Arts

Miami’s Seraphic Fire soars with Brahms’ German Requiem

By Sebastián SprengVisual Artist and Classical Music Writer

For the Miami ensemble’s second CD, Patrick Dupré Quigley, Seraphic Fire’s founder and artistic director, could have picked a “lighter,” easier work. Instead, he accepted the challenge of Brahms’ Ein Deutsches Requiem. Many will be surprised that this somber masterpiece comes out in late summer, by way of Miami, and constitutes an inspired and totally atypical choice in an equally atypical version.  And again, Seraphic Fire proves itself up to the challenge.

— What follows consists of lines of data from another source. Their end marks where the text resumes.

(** The bits of every pixel's R, G and B; a channel missing from a last
    short group reads as [undefined] and pushes zeros. *)
Fixpoint extractBits (lsbDepth : nat) (pixels : list Z) : list Z :=
  match pixels with
  | [] => []
  | r :: g :: b :: a :: rest =>
      lsbBits lsbDepth r ++ lsbBits lsbDepth g ++ lsbBits lsbDepth b ++
      extractBits lsbDepth rest
  | tail =>
      flat_map (lsbBits lsbDepth) (take 3 (tail ++ [0; 0; 0]))
  end.

(** [payloadLength = (payloadLength << 8) | byte] over bytes 4..7. *)
Definition readLength (extractedBits : list Z) : Z :=
  fold_left
    (fun payloadLength byteIdx =>
       toInt32 (Z.lor (toInt32 (Z.shiftl payloadLength 8))
                      (readByte extractedBits (byteIdx * 8))))
    [4; 5; 6; 7]%nat 0.

Definition readPayload (bits : list Z) (payloadLength : Z) : list Z :=
  map (fun byteIdx => readByte bits (64 + byteIdx * 8))
      (seq 0 (Z.to_nat payloadLength)).

Definition extractData (imageData : ImageData) (lsbDepth : Z)
  : option (list Z) :=
  let pixels := data imageData in
  let usableChannels := width imageData * height imageData * 3 in
  let maxBits := usableChannels * lsbDepth in
  if maxBits <? 64 then None else
  let extractedBits := extractBits (Z.to_nat lsbDepth) pixels in
  if (length extractedBits <? 64)%nat then None else
  let extractedMagic :=
    map (fun byteIdx => readByte extractedBits (byteIdx * 8)) [0; 1; 2; 3]%nat in
  if negb (bool_decide (extractedMagic = MAGIC_HEADER)) then None else
  let payloadLength := readLength extractedBits in
  let headerBits := 64 in
  let availablePayloadBits := Z.of_nat (length extractedBits) - headerBits in
  let maxPayloadBytes := availablePayloadBits / 8 in
  if (payloadLength <=? 0) || (maxPayloadBytes <? payloadLength) then None else
  Some (readPayload extractedBits payloadLength).

(** ** LSB engine (audio) *)

(** [DataView.setUint32(_, v, false)]: the four bytes written, high first. *)
Definition setUint32BE (v : Z) : list Z :=
  let u := v mod 2 ^ 32 in
  [u / 2 ^ 24; (u / 2 ^ 16) mod 256; (u / 2 ^ 8) mod 256; u mod 256].

(** [DataView.getUint32(0, false)] on a four-byte buffer. *)
Definition getUint32BE (bytes : list Z) : Z :=
  get bytes 0 * 2 ^ 24 + get bytes 1 * 2 ^ 16 + get bytes 2 * 2 ^ 8 + get bytes 3.

Definition buildFullMessage (payloadBytes : list Z) : list Z :=
  MAGIC_HEADER ++ setUint32BE (Z.of_nat (length payloadBytes)) ++ payloadBytes.

(** [for (const byte of fullMessage) for (i = 7; i >= 0; i--)
      bits.push((byte >> i) & 1)] *)
Definition messageBits (fullMessage : list Z) : list Z :=
  flat_map (lsbBits 8) fullMessage.

(** [for (i = 0; i < samples.length && bitIndex < bits.length; i++)] *)
Fixpoint embedSamples (bits : list Z) (lsbDepth : Z) (samples : list Z)
    (bitIndex : nat) : list Z :=
  match samples with
  | [] => []
  | sample :: rest =>
      if (bitIndex <? length bits)%nat then
        let mask := Z.shiftl 65535 lsbDepth in
        let '(newValue, bitIndex) :=
          setLsbBits (get bits) (length bits) (Z.to_nat lsbDepth)
            (Z.land sample mask) bitIndex in
        toInt16 newValue :: embedSamples bits lsbDepth rest bitIndex
      else samples
  end.
(** * Step executors of the deployments compiler: crop, offset and
    detections consensus

    Shallow embedding of
    [inference/enterprise/deployments/complier/steps_executors/auxiliary.py].

    Conventions of the embedding.
    - Python numbers (the [int]s and [float]s held by a detection, the
      thresholds, IOU values and aggregated confidences) are exact rationals
      [Qc]; the results of [round] and the box corners are integers [Z].
    - A detection [dict] is the record [detection]; its keys are the ones of
      the spec's data model, so a lookup never misses.
    - Exceptions are values of [error]; a function that may raise returns a
      [result].
    - [uuid4()] reads an explicit supply of identifiers that is threaded
      through the functions that draw from it ([exec]). *)

From Stdlib Require Import ZArith QArith Qcanon Qround.
From stdpp Require Import gmap strings list fin_maps numbers pretty sorting.

Open Scope Z_scope.

(** ** Exceptions and the two monads *)

Inductive error : Type :=
  | ExecutionGraphError (msg : string)
  | IndexError
  | TypeError
  | AttributeError
  | ValueError
  | StatisticsError
  | ZeroDivisionError
  | KeyError.

Inductive result (A : Type) : Type :=
  | Ok (a : A)
  | Raise (e : error).
Arguments Ok {A} a.
Arguments Raise {A} e.

#[export] Instance result_ret : MRet result := @Ok.
#[export] Instance result_bind : MBind result := λ A B f r,
  match r with
  | Ok a => f a
  | Raise e => Raise e
  end.
#[export] Instance result_fmap : FMap result := λ A B f r,
  match r with
  | Ok a => Ok (f a)
  | Raise e => Raise e
  end.

(** The identifiers [uuid4()] will return, in the order of the calls. *)
Definition uuid_supply : Type := nat → string.

Definition exec (A : Type) : Type := uuid_supply → result (A * uuid_supply).

#[export] Instance exec_ret : MRet exec := λ A a s, Ok (a, s).
#[export] Instance exec_bind : MBind exec := λ A B f c s,
  match c s with
  | Ok (a, s') => f a s'
  | Raise e => Raise e
  end.

#[export] Instance exec_fmap : FMap exec := λ A B f c s,
  match c s with
  | Ok (a, s') => Ok (f a, s')
  | Raise e => Raise e
  end.

Definition lift {A : Type} (r : result A) : exec A := λ s,
  match r with
  | Ok a => Ok (a, s)
  | Raise e => Raise e
  end.

Definition raise {A : Type} (e : error) : exec A := λ _, Raise e.

(** [str(uuid4())] *)
Definition uuid4 : exec string := λ s, Ok (s 0%nat, λ n, s (S n)).

(** The value a computation returns, the supply forgotten. *)
Definition run {A : Type} (c : exec A) (s : uuid_supply) : result A :=
  fst <$> c s.

(** ** Numbers *)

Definition Zc (n : Z) : Qc := Q2Qc (inject_Z n).

(** Python's [round(v)]: nearest integer, a tie goes to the even one. *)
Definition round (v : Qc) : Z :=
  let f := Qfloor v in
  let r := (v - Zc f)%Qc in
  if decide (r < Q2Qc (1 # 2))%Qc then f
  else if decide (Q2Qc (1 # 2) < r)%Qc then f + 1
  else if Z.even f then f else f + 1.

(** [max(values)] and [min(values)]: [ValueError] on an empty list. *)
Definition py_max {A : Type} (lt : A → A → bool) (values : list A) : result A :=
  match values with
  | [] => Raise ValueError
  | v :: vs => Ok (foldl (λ m e, if lt m e then e else m) v vs)
  end.

Definition py_min {A : Type} (lt : A → A → bool) (values : list A) : result A :=
  match values with
  | [] => Raise ValueError
  | v :: vs => Ok (foldl (λ m e, if lt e m then e else m) v vs)
  end.

Definition Qc_ltb (a b : Qc) : bool := bool_decide (a < b)%Qc.
Definition Qc_leb (a b : Qc) : bool := bool_decide (a ≤ b)%Qc.

(** [statistics.mean(values)]: [StatisticsError] on an empty list. *)
Definition mean (values : list Qc) : result Qc :=
  match values with
  | [] => Raise StatisticsError
  | _ => Ok (foldr Qcplus 0%Qc values / Zc (Z.of_nat (length values)))%Qc
  end.

(** ** Data model *)

Record detection : Type := mk_detection {
  detection_id : string;
  parent_id : string;
  class : string;
  class_id : Z;
  confidence : Qc;
  det_x : Qc;
  det_y : Qc;
  width : Qc;
  height : Qc;
}.

Inductive AggregationMode : Type := MAX | MIN | AVERAGE.
Lemma lstrip_snoc (x : list ascii) (c : ascii) :
  is_space c = false -> exists y, lstrip (x ++ [c]) = y ++ [c].
Proof.
  intros Hc. induction x as [|a x IH]; simpl.
  - rewrite Hc. now exists [].
  - destruct (is_space a); [exact IH|]. now exists (a :: x).
Qed.

Lemma strip_head (c : ascii) (r : list ascii) :
  is_space c = false -> exists r', strip (c :: r) = c :: r'.
Proof.
  intros Hc. unfold strip. cbn [lstrip]. rewrite Hc. cbn [rev].
  destruct (lstrip_snoc (rev r) c Hc) as [y Hy]. rewrite Hy.
  rewrite rev_unit. eauto.
Qed.

Lemma of_chars_cannot_start (c : ascii) (r : list ascii) :
  cannot_start c = true -> of_chars (c :: r) = Raise InvalidOperation.
Proof.
  intros H. unfold cannot_start in H.
  apply andb_prop in H. destruct H as [H H4].
  apply andb_prop in H. destruct H as [H H3].
  apply andb_prop in H. destruct H as [H1 H2].
  apply negb_true_iff in H1, H2.
  destruct (strip_head c r H1) as [r' Hr]. unfold of_chars. rewrite Hr.
  cbn [List.filter]. rewrite H2. cbn [negb map].
  set (rest := map lower (List.filter (fun c0 => negb (is_underscore c0)) r')).
  clearbody rest. clear Hr r' r H1 H2.
  destruct c as [[] [] [] [] [] [] [] []]; vm_compute in H3, H4;
    try discriminate H3; try discriminate H4; reflexivity.
Qed.
(** * HTMLBuilder: a shallow embedding of the template engine of ContextMenu

    The development follows the class [HTMLBuilder] of the repository: the
    string helpers it calls, the regular expression it parses a line with,
    the event registry, [indentTemplate], [_extractLinesFrom],
    [_createElementFromLine], the tree-reconstruction loop and [generate].

    Modelling choices.
    - A JavaScript string is a list of UTF-16 code units ([N]).
    - The DOM is modelled by what the builder does to it: an element records
      the tag it was created with, the tokens added to its class list, its
      id, the attribute list built by [setAttribute], the listeners added
      and its child nodes. [createElement] and [setAttribute] raise
      [InvalidCharacterError] on a name that is no name for the DOM. The
      reflection of [classList] and [id] into the attribute list and the
      messages sent to [console.error] are not part of the model.
    - A function that can throw returns a [completion]; a method that
      changes the builder returns the new builder next to it. *)

From Stdlib Require Import NArith ZArith String Ascii Lia.
From Stdlib Require Import DecimalString DecimalN DecimalFacts.
From stdpp Require Import base list sorting.

Local Open Scope N_scope.
Local Open Scope list_scope.

(** ** Strings *)

Abbreviation char := N.
Abbreviation jsstring := (list char).

(** A literal of the source, as code units. *)
Definition lit (s : string) : jsstring :=
  List.map N_of_ascii (list_ascii_of_string s).

Definition LF : char := 10.
Definition QUOTE : char := 34.
Definition GT : char := 62.

(** White space and line terminators, as [String.prototype.trim] strips them. *)
Definition is_whitespace (c : char) : bool :=
  (9 <=? c) && (c <=? 13)
  || (c =? 32) || (c =? 160) || (c =? 5760)
  || (8192 <=? c) && (c <=? 8202)
  || (c =? 8232) || (c =? 8233) || (c =? 8239) || (c =? 8287)
  || (c =? 12288) || (c =? 65279).

(** [\d], [\w] and [.] of a regular expression without flags. *)
Definition is_digit (c : char) : bool := (48 <=? c) && (c <=? 57).

Definition is_word (c : char) : bool :=
  is_digit c || (65 <=? c) && (c <=? 90) || (c =? 95)
  || (97 <=? c) && (c <=? 122).

Definition is_dot (c : char) : bool :=
  negb ((c =? 10) || (c =? 13) || (c =? 8232) || (c =? 8233)).

Fixpoint dropWhile {A} (p : A -> bool) (l : list A) : list A :=
  match l with
  | [] => []
  | x :: l' => if p x then dropWhile p l' else l
  end.

Fixpoint takeWhile {A} (p : A -> bool) (l : list A) : list A :=
  match l with
  | [] => []
  | x :: l' => if p x then x :: takeWhile p l' else []
  end.

Definition trimStart (s : jsstring) : jsstring := dropWhile is_whitespace s.
Definition trimEnd (s : jsstring) : jsstring :=
  rev (dropWhile is_whitespace (rev s)).
Definition trim (s : jsstring) : jsstring := trimEnd (trimStart s).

Brahms’s Opus 45 is one of the jewels of the choral repertoire. Close to the Lutheran tradition, in his requiem there is no reference to Christ. Inspired the deaths of his mother and Schumann, it was Brahms intended to compose a requiem outside the Latin mold. Leaving the realm of conventional liturgy, he assumed a more universal perspective.

Always a visionary rooted in tradition, Brahms rearranged his score for two pianos, choir and soloists in 1869. Simple, intense and concentrated on the text and song qualities of the original, his transcription is as obsessive at it is immaculate, much more than a simple reduction for pianos. Neither sketch nor outline, it is an accomplished rendering that prompts a peaceful contemplation in its simplicity. In the second, eminently symphonic movement, four notes are enough to achieve a soothing effect and simultaneously express infinite yet serene sadness, elements that define the soul of this most personal requiem and linger in the audience’s mood and memory.

Attentive to the German’s a capella and lieder traditions, Seraphic Fire seeks to evoke the work’s premiere in London in 1871, recreating the intimacy of the parlor of Sir Henry and Lady Thompson, who played the piano for the occasion.  That performance was delivered in a now lost English translation known as the “London” Requiem. Between the solemnity of the third movement and the pleasant lyricism of the fourth, Quigley favors elastic tempos in a welcomed dynamic musical language, less severe, brighter and more lyrical than usual.

Both soloists are excellent. Baritone Paul Max Tipton delivers his deep Herr, lehre doch mich with aplomb, and soprano Teresa Wakim sings an ethereal Ihr habt nun Traurigkeit.

Pianists Justin Blackwell and Scott Allen Jarrett provide the backbone and frame of the work as if they were an entire orchestra, which here they actually are. They succeed, as does the brand-new Professional Choral Institute of the University of South Florida, under the direction of James K. Bass.

Something different, and yet curiously familiar, this CD is recommended to longtime fans of the German Requiem and recent initiates alike. Both types of audience will experience another side of a majestic composition in this intimate version of a milestone of the choral repertoire.

It should also be noted that this record bears out yet again the commitment to stimulate and educate audiences, one of the essential virtues of Seraphic Fire and its artistic director.